DATA PROVIDED Start Marker

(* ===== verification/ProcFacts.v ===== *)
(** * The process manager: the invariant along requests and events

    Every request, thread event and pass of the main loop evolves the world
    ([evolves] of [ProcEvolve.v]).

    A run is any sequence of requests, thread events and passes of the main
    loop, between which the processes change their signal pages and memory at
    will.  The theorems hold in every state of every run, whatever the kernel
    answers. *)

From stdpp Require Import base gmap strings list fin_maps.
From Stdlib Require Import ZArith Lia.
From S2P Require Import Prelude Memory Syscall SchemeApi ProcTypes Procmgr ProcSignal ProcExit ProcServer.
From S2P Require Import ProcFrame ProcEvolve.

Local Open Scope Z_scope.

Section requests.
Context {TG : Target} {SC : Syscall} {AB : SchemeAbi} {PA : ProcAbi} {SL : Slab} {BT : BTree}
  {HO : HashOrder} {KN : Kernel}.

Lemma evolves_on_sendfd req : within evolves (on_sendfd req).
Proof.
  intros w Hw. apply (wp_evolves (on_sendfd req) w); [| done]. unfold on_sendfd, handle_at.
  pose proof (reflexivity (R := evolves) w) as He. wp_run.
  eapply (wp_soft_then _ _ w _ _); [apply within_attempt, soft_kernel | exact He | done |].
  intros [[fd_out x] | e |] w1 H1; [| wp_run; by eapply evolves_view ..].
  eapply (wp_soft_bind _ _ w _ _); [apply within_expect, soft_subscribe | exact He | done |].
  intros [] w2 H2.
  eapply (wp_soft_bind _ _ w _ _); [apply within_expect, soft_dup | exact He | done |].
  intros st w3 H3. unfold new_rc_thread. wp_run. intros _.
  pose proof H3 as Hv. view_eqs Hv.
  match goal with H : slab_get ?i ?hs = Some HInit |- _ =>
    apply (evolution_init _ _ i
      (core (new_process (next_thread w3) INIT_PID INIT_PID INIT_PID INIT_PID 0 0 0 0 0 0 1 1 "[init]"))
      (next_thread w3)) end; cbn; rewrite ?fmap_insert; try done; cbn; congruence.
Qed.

DATA PROVIDED End Marker
DATA PROVIDED Start Marker

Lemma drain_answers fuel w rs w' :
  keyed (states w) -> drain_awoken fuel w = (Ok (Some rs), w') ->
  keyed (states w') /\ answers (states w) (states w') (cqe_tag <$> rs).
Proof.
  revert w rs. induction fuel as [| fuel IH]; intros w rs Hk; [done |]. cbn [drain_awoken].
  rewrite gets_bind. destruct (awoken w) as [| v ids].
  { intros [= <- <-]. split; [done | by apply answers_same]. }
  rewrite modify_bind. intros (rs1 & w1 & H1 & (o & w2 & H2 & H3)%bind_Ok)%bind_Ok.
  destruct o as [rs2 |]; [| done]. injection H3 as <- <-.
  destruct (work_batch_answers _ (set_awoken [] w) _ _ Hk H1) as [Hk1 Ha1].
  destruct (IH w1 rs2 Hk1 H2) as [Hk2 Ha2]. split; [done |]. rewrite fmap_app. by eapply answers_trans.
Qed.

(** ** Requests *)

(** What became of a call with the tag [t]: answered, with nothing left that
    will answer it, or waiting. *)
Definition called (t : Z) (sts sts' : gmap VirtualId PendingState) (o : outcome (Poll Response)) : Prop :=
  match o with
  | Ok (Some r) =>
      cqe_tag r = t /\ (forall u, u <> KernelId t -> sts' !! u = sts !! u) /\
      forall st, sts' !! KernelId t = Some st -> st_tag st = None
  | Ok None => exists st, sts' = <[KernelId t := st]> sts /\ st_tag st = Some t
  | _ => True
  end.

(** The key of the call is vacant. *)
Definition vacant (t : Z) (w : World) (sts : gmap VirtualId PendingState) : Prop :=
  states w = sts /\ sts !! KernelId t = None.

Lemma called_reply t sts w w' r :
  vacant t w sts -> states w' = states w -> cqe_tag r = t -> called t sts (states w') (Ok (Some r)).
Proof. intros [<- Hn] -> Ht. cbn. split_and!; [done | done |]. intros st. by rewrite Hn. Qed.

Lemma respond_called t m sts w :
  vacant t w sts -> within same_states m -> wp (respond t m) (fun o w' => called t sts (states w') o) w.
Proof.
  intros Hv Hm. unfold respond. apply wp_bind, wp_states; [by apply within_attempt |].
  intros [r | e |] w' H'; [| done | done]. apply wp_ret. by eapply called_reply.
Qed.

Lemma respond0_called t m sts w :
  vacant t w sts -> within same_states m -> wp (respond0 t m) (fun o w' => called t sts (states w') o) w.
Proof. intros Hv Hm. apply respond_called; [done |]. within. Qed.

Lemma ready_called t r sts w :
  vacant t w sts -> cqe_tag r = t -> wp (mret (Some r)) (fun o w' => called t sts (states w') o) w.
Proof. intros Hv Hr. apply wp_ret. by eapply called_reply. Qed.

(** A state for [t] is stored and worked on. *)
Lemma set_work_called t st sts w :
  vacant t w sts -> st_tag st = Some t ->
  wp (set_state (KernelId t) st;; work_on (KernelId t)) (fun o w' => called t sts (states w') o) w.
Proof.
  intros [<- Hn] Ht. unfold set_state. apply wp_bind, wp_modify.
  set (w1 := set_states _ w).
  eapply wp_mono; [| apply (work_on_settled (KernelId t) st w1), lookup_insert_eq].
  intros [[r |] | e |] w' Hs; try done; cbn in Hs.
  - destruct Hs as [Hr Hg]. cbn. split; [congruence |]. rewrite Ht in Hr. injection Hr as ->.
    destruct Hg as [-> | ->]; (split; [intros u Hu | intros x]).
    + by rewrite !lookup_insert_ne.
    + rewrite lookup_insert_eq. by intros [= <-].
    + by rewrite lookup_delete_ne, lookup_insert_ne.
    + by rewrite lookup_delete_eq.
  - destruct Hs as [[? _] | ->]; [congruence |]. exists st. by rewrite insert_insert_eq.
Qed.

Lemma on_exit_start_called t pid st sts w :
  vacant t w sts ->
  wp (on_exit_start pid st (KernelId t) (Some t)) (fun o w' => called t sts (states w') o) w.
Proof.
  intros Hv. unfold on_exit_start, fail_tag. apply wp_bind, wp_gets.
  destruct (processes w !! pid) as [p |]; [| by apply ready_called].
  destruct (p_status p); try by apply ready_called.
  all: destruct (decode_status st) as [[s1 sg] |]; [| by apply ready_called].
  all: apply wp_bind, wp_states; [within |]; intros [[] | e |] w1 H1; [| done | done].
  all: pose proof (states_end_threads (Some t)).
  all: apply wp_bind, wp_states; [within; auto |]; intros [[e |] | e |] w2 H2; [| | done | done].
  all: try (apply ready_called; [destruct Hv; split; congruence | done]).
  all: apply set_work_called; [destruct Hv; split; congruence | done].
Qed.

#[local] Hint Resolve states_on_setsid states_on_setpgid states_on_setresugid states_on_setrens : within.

DATA PROVIDED End Marker
DATA PROVIDED Start Marker

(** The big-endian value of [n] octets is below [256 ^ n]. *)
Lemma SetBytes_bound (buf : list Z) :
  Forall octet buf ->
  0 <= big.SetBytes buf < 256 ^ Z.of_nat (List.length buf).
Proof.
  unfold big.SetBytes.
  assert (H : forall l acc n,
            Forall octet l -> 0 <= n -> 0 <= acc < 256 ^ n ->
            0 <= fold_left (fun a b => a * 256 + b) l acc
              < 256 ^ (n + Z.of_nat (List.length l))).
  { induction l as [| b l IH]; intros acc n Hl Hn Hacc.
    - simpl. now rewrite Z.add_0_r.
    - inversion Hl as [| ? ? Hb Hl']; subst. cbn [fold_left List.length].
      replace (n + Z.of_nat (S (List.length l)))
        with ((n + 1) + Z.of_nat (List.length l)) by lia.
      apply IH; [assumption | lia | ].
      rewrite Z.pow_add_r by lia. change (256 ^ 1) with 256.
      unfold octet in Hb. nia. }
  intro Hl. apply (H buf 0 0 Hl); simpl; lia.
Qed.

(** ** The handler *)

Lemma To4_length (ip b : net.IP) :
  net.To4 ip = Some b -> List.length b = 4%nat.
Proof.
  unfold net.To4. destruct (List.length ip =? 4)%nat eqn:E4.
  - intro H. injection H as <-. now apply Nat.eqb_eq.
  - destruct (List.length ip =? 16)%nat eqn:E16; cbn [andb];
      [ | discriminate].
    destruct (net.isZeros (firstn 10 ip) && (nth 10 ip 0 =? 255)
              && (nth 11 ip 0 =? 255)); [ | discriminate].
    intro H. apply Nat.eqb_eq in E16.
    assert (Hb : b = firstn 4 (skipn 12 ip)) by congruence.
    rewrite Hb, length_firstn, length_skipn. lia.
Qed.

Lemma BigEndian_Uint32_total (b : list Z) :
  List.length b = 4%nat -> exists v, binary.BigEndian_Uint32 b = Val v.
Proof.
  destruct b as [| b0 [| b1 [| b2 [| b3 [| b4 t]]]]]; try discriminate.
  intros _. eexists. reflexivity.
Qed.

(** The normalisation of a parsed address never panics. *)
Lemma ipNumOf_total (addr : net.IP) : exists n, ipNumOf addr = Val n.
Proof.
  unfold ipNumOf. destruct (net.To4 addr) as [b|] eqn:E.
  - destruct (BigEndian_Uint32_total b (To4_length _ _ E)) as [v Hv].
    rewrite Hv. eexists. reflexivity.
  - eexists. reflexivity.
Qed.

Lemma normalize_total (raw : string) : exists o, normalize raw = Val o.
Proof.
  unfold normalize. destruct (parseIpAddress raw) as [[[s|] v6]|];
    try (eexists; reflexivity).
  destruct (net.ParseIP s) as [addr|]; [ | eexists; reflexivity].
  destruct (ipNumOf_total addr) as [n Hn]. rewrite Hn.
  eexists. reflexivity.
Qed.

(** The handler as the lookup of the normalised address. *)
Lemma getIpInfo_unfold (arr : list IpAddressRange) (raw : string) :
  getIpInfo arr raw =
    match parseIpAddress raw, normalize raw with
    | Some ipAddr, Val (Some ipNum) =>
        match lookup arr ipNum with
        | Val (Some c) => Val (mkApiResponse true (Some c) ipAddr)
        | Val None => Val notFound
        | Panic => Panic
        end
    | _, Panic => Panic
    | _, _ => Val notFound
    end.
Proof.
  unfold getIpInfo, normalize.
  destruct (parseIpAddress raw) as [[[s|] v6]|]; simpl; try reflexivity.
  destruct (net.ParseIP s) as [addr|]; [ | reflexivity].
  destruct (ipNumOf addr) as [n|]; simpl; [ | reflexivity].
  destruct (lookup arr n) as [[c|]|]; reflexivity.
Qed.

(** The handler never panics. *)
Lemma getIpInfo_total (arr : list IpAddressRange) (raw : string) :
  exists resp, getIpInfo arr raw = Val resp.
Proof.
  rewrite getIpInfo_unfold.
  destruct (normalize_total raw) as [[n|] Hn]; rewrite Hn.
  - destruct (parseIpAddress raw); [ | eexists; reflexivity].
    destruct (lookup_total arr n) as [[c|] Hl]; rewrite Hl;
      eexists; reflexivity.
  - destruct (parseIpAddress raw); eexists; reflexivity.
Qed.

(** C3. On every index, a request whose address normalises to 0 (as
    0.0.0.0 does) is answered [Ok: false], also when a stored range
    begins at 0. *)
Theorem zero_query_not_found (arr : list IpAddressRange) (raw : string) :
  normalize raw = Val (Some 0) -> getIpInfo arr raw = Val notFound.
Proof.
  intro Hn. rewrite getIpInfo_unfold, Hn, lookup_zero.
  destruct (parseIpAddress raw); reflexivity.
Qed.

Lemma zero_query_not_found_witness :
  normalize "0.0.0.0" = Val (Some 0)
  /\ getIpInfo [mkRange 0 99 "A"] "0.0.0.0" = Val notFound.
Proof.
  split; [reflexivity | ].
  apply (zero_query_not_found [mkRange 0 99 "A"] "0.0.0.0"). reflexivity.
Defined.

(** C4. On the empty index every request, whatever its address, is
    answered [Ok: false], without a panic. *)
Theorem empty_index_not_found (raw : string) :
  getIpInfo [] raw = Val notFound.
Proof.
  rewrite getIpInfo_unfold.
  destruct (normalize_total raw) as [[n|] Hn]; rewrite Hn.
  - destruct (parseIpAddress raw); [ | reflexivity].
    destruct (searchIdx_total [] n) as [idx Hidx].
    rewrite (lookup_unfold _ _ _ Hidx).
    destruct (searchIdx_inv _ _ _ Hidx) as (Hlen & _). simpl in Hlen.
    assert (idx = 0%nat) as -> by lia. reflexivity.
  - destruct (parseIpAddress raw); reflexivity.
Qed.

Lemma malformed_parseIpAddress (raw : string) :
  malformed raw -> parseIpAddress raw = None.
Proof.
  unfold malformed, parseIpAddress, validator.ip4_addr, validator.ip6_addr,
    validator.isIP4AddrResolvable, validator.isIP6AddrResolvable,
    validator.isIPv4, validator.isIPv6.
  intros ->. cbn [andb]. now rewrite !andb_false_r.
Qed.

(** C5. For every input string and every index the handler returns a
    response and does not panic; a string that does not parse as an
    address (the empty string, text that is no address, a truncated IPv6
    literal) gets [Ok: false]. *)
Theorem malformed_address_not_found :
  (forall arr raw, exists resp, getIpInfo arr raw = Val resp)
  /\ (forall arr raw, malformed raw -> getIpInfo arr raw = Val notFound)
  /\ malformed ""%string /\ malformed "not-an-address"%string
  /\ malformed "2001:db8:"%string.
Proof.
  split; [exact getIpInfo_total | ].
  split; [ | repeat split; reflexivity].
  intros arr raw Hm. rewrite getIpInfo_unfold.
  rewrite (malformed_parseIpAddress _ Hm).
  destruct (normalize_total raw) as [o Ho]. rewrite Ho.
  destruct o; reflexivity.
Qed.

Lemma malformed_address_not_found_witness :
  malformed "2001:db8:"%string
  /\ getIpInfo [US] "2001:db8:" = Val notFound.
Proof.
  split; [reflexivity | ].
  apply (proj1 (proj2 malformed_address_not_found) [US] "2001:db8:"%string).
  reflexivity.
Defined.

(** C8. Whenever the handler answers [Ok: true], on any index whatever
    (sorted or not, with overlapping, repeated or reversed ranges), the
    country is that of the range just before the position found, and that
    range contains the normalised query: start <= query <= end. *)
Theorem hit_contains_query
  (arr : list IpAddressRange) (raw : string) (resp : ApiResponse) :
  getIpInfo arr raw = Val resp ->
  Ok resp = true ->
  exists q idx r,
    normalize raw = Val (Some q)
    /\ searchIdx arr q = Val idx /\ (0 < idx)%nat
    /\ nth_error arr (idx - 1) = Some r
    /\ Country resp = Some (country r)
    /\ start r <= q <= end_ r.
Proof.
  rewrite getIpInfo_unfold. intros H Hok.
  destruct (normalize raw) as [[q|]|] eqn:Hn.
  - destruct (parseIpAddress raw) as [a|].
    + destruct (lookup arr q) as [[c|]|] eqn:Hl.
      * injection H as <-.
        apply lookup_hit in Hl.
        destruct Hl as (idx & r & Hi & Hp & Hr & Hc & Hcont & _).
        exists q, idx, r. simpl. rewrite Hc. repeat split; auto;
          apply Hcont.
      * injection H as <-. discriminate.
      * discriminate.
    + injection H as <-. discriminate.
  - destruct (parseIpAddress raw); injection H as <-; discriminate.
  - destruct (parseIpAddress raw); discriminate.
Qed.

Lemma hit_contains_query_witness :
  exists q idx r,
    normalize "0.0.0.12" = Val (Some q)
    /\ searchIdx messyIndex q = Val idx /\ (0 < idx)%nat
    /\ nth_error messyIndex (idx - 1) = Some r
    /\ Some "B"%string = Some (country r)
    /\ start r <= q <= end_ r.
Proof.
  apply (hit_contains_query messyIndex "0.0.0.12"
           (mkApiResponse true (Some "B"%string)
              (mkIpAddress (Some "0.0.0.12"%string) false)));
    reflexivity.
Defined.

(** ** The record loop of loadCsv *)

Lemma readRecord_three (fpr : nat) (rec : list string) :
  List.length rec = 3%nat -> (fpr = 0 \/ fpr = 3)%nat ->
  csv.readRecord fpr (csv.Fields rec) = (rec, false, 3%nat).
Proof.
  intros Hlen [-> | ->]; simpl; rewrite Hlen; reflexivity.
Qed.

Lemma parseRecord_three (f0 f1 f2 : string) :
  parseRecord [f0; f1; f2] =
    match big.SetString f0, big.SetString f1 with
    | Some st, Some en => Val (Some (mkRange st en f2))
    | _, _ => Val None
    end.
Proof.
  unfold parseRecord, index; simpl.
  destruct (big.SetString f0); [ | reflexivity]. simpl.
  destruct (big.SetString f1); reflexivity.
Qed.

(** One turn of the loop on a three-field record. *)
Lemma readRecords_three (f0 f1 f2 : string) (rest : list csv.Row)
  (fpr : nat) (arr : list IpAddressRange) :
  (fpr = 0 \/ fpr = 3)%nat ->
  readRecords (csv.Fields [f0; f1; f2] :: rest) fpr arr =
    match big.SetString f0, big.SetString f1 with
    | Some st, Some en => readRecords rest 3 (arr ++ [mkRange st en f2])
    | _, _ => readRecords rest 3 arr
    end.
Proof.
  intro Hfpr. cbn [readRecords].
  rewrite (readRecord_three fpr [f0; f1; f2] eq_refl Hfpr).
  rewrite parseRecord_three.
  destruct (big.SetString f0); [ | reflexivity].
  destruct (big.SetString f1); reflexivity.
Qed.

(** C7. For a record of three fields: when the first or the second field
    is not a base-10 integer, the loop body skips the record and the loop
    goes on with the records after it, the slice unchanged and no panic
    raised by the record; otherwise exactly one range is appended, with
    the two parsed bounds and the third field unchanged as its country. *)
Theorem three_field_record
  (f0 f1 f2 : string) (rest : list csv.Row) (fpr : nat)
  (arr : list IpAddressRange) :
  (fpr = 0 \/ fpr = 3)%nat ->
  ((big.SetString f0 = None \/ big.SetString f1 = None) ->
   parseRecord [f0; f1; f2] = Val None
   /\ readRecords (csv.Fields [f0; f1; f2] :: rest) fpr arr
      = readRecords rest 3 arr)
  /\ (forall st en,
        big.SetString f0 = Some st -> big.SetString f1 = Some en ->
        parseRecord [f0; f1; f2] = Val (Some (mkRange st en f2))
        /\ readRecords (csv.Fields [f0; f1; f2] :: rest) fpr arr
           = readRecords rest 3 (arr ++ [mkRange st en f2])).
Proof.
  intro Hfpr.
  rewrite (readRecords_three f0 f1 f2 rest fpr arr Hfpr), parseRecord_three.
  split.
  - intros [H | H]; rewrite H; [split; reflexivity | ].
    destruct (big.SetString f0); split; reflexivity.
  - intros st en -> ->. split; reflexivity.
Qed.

DATA PROVIDED End Marker

WORK REQUEST →
Please, from the entries above, set down exactly the lines from the one containing "assert (idx = 0%nat)" through the one containing "as [[c|]|] eqn:Hl.", and only those.

SOLVED PROBLEM →
    assert (idx = 0%nat) as -> by lia. reflexivity.
  - destruct (parseIpAddress raw); reflexivity.
Qed.

Lemma malformed_parseIpAddress (raw : string) :
  malformed raw -> parseIpAddress raw = None.
Proof.
  unfold malformed, parseIpAddress, validator.ip4_addr, validator.ip6_addr,
    validator.isIP4AddrResolvable, validator.isIP6AddrResolvable,
    validator.isIPv4, validator.isIPv6.
  intros ->. cbn [andb]. now rewrite !andb_false_r.
Qed.

(** C5. For every input string and every index the handler returns a
    response and does not panic; a string that does not parse as an
    address (the empty string, text that is no address, a truncated IPv6
    literal) gets [Ok: false]. *)
Theorem malformed_address_not_found :
  (forall arr raw, exists resp, getIpInfo arr raw = Val resp)
  /\ (forall arr raw, malformed raw -> getIpInfo arr raw = Val notFound)
  /\ malformed ""%string /\ malformed "not-an-address"%string
  /\ malformed "2001:db8:"%string.
Proof.
  split; [exact getIpInfo_total | ].
  split; [ | repeat split; reflexivity].
  intros arr raw Hm. rewrite getIpInfo_unfold.
  rewrite (malformed_parseIpAddress _ Hm).
  destruct (normalize_total raw) as [o Ho]. rewrite Ho.
  destruct o; reflexivity.
Qed.

Lemma malformed_address_not_found_witness :
  malformed "2001:db8:"%string
  /\ getIpInfo [US] "2001:db8:" = Val notFound.
Proof.
  split; [reflexivity | ].
  apply (proj1 (proj2 malformed_address_not_found) [US] "2001:db8:"%string).
  reflexivity.
Defined.

(** C8. Whenever the handler answers [Ok: true], on any index whatever
    (sorted or not, with overlapping, repeated or reversed ranges), the
    country is that of the range just before the position found, and that
    range contains the normalised query: start <= query <= end. *)
Theorem hit_contains_query
  (arr : list IpAddressRange) (raw : string) (resp : ApiResponse) :
  getIpInfo arr raw = Val resp ->
  Ok resp = true ->
  exists q idx r,
    normalize raw = Val (Some q)
    /\ searchIdx arr q = Val idx /\ (0 < idx)%nat
    /\ nth_error arr (idx - 1) = Some r
    /\ Country resp = Some (country r)
    /\ start r <= q <= end_ r.
Proof.
  rewrite getIpInfo_unfold. intros H Hok.
  destruct (normalize raw) as [[q|]|] eqn:Hn.
  - destruct (parseIpAddress raw) as [a|].
    + destruct (lookup arr q) as [[c|]|] eqn:Hl.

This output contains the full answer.